## Aim of the task
Could you reproduce, from the records below, everything from the line with "(** * Mask formatting" down to the line with "A JavaScript string", keeping both of those lines and changing nothing?

## Records
⟨

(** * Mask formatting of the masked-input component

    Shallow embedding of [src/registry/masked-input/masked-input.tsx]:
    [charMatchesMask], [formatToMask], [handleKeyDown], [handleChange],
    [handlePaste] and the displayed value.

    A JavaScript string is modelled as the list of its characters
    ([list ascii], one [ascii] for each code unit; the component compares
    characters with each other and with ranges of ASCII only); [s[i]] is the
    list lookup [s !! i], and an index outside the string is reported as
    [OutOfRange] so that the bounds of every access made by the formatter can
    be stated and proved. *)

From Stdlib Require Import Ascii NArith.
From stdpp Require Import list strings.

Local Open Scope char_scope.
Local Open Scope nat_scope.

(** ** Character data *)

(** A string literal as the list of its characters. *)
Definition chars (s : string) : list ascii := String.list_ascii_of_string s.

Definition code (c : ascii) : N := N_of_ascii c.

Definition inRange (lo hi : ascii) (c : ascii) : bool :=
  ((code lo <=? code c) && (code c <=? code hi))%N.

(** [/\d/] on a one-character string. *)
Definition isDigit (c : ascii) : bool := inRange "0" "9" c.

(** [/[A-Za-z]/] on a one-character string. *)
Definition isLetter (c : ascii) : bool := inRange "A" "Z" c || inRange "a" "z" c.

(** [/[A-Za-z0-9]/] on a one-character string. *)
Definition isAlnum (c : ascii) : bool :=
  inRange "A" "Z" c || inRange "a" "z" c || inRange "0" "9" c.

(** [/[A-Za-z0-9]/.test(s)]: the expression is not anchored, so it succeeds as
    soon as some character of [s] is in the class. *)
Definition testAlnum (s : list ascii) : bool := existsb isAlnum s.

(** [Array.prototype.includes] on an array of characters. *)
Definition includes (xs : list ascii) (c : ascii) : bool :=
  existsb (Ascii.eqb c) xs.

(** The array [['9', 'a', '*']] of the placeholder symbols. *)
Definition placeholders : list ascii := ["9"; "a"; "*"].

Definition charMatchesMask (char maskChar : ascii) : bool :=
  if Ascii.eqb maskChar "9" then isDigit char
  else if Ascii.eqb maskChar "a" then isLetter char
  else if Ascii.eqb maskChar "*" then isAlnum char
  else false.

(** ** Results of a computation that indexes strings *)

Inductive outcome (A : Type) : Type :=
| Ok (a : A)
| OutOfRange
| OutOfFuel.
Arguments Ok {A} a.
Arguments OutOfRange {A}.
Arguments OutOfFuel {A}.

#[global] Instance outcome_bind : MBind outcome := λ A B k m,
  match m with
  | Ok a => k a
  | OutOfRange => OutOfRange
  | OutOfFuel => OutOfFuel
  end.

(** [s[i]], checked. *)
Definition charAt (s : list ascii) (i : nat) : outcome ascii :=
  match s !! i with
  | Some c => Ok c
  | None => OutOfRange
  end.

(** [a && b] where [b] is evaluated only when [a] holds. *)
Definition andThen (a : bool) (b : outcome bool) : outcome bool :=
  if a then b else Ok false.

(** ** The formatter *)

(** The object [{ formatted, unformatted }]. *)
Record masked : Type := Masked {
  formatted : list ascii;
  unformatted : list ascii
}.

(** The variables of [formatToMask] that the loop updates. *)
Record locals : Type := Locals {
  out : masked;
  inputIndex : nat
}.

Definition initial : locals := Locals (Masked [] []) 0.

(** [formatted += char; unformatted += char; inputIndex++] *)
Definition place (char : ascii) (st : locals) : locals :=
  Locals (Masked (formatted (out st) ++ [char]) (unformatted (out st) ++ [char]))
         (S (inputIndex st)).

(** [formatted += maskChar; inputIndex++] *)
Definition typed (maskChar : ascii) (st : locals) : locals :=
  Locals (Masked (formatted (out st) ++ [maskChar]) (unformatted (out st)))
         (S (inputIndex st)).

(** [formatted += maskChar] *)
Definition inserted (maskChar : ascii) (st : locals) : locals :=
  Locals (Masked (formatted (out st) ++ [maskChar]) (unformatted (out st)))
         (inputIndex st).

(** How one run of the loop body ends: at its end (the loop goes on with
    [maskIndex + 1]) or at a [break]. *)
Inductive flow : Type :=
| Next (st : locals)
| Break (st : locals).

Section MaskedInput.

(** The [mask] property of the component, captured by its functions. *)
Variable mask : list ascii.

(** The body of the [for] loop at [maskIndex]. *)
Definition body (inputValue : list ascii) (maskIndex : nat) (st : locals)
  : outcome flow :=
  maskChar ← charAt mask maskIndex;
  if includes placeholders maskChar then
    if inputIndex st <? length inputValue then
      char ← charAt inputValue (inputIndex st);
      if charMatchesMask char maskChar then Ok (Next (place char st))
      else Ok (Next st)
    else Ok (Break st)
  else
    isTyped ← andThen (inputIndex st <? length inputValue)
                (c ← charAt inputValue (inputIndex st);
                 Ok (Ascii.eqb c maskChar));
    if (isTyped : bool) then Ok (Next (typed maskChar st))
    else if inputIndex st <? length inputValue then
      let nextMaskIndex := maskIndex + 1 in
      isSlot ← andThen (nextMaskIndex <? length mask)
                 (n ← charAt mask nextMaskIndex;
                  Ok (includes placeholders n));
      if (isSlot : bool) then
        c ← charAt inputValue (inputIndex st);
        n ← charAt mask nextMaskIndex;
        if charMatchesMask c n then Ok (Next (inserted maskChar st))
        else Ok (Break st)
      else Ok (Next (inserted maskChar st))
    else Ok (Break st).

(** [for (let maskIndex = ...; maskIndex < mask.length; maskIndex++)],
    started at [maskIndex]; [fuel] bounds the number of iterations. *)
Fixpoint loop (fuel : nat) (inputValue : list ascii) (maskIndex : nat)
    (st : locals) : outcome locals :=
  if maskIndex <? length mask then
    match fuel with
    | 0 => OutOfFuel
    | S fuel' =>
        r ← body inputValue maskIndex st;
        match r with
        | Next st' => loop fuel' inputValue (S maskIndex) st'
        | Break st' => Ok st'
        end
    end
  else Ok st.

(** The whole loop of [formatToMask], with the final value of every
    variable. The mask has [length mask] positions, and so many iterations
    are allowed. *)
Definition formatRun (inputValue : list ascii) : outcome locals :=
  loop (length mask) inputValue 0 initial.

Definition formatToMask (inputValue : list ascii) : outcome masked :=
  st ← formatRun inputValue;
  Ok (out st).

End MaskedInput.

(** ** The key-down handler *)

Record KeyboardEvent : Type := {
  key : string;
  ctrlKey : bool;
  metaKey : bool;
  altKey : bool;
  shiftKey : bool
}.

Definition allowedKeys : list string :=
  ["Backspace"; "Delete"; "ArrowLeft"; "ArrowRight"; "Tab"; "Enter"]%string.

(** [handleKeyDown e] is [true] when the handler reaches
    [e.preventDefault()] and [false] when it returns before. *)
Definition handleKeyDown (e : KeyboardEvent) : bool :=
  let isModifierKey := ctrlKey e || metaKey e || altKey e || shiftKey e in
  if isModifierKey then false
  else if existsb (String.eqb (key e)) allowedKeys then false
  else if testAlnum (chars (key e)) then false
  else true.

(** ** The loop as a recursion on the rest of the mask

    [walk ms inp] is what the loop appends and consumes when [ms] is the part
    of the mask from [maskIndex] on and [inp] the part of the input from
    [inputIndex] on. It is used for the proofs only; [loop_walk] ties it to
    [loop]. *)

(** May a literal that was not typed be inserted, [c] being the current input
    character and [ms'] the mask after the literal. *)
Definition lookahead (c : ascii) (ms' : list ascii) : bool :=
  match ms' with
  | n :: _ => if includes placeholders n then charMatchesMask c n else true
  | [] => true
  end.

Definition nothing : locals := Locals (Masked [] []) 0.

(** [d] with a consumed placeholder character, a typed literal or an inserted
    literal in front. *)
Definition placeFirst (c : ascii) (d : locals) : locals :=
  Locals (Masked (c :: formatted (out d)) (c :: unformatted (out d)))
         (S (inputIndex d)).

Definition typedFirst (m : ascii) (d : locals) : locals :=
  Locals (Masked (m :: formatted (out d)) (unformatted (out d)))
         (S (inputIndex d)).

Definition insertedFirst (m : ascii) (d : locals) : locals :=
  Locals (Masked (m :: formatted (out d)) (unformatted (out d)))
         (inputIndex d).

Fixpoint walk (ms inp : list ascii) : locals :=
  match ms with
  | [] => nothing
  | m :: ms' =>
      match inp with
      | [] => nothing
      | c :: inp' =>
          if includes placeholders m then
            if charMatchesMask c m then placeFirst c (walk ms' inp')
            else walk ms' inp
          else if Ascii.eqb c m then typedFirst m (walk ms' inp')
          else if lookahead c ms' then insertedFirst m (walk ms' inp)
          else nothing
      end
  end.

⟩
⟨

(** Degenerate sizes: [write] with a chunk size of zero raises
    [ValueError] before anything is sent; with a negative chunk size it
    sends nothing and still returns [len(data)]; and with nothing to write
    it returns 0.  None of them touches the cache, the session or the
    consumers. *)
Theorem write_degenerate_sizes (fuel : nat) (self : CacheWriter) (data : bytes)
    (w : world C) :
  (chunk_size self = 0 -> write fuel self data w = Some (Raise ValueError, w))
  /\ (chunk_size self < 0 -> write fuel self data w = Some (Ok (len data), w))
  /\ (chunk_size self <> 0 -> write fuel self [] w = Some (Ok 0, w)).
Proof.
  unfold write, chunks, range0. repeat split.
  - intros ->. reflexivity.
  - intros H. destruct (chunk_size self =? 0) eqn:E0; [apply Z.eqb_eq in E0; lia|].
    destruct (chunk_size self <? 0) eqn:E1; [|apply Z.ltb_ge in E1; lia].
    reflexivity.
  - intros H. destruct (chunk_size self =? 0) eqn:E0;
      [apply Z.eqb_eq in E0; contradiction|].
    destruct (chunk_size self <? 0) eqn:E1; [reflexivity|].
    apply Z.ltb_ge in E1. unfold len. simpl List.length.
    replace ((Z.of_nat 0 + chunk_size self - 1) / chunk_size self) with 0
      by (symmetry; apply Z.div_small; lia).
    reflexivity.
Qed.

⟩
⟨

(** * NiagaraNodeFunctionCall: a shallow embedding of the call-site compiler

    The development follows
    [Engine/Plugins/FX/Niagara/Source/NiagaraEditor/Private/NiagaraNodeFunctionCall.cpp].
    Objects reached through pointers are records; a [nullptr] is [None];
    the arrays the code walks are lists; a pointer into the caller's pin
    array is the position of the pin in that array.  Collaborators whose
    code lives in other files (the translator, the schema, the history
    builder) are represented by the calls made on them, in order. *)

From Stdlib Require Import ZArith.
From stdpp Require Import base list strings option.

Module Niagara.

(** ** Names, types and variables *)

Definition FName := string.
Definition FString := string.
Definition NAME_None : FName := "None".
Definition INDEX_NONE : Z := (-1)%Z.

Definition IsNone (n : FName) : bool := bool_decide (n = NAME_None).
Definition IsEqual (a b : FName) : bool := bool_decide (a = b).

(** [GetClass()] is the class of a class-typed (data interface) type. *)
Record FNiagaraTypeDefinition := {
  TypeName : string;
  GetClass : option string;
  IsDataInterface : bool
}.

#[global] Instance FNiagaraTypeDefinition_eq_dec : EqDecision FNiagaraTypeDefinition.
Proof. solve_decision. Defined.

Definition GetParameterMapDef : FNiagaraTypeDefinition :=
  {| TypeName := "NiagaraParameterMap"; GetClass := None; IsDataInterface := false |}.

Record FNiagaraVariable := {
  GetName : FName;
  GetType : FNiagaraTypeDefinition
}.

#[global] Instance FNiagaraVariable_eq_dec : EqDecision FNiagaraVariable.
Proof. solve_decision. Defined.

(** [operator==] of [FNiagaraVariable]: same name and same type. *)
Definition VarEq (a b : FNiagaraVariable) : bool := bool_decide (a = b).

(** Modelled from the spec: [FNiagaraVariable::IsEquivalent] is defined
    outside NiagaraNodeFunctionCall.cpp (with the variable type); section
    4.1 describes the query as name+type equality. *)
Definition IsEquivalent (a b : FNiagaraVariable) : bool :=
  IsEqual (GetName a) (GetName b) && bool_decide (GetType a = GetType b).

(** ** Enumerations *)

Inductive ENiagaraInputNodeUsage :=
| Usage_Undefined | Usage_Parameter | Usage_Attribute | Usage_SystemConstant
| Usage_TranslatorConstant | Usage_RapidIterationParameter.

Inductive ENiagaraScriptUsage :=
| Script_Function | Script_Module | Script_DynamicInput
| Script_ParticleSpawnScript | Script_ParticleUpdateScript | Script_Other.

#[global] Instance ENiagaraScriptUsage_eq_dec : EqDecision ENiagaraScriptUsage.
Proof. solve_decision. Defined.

⟩

## The completed task
(** * Mask formatting of the masked-input component

    Shallow embedding of [src/registry/masked-input/masked-input.tsx]:
    [charMatchesMask], [formatToMask], [handleKeyDown], [handleChange],
    [handlePaste] and the displayed value.

    A JavaScript string is modelled as the list of its characters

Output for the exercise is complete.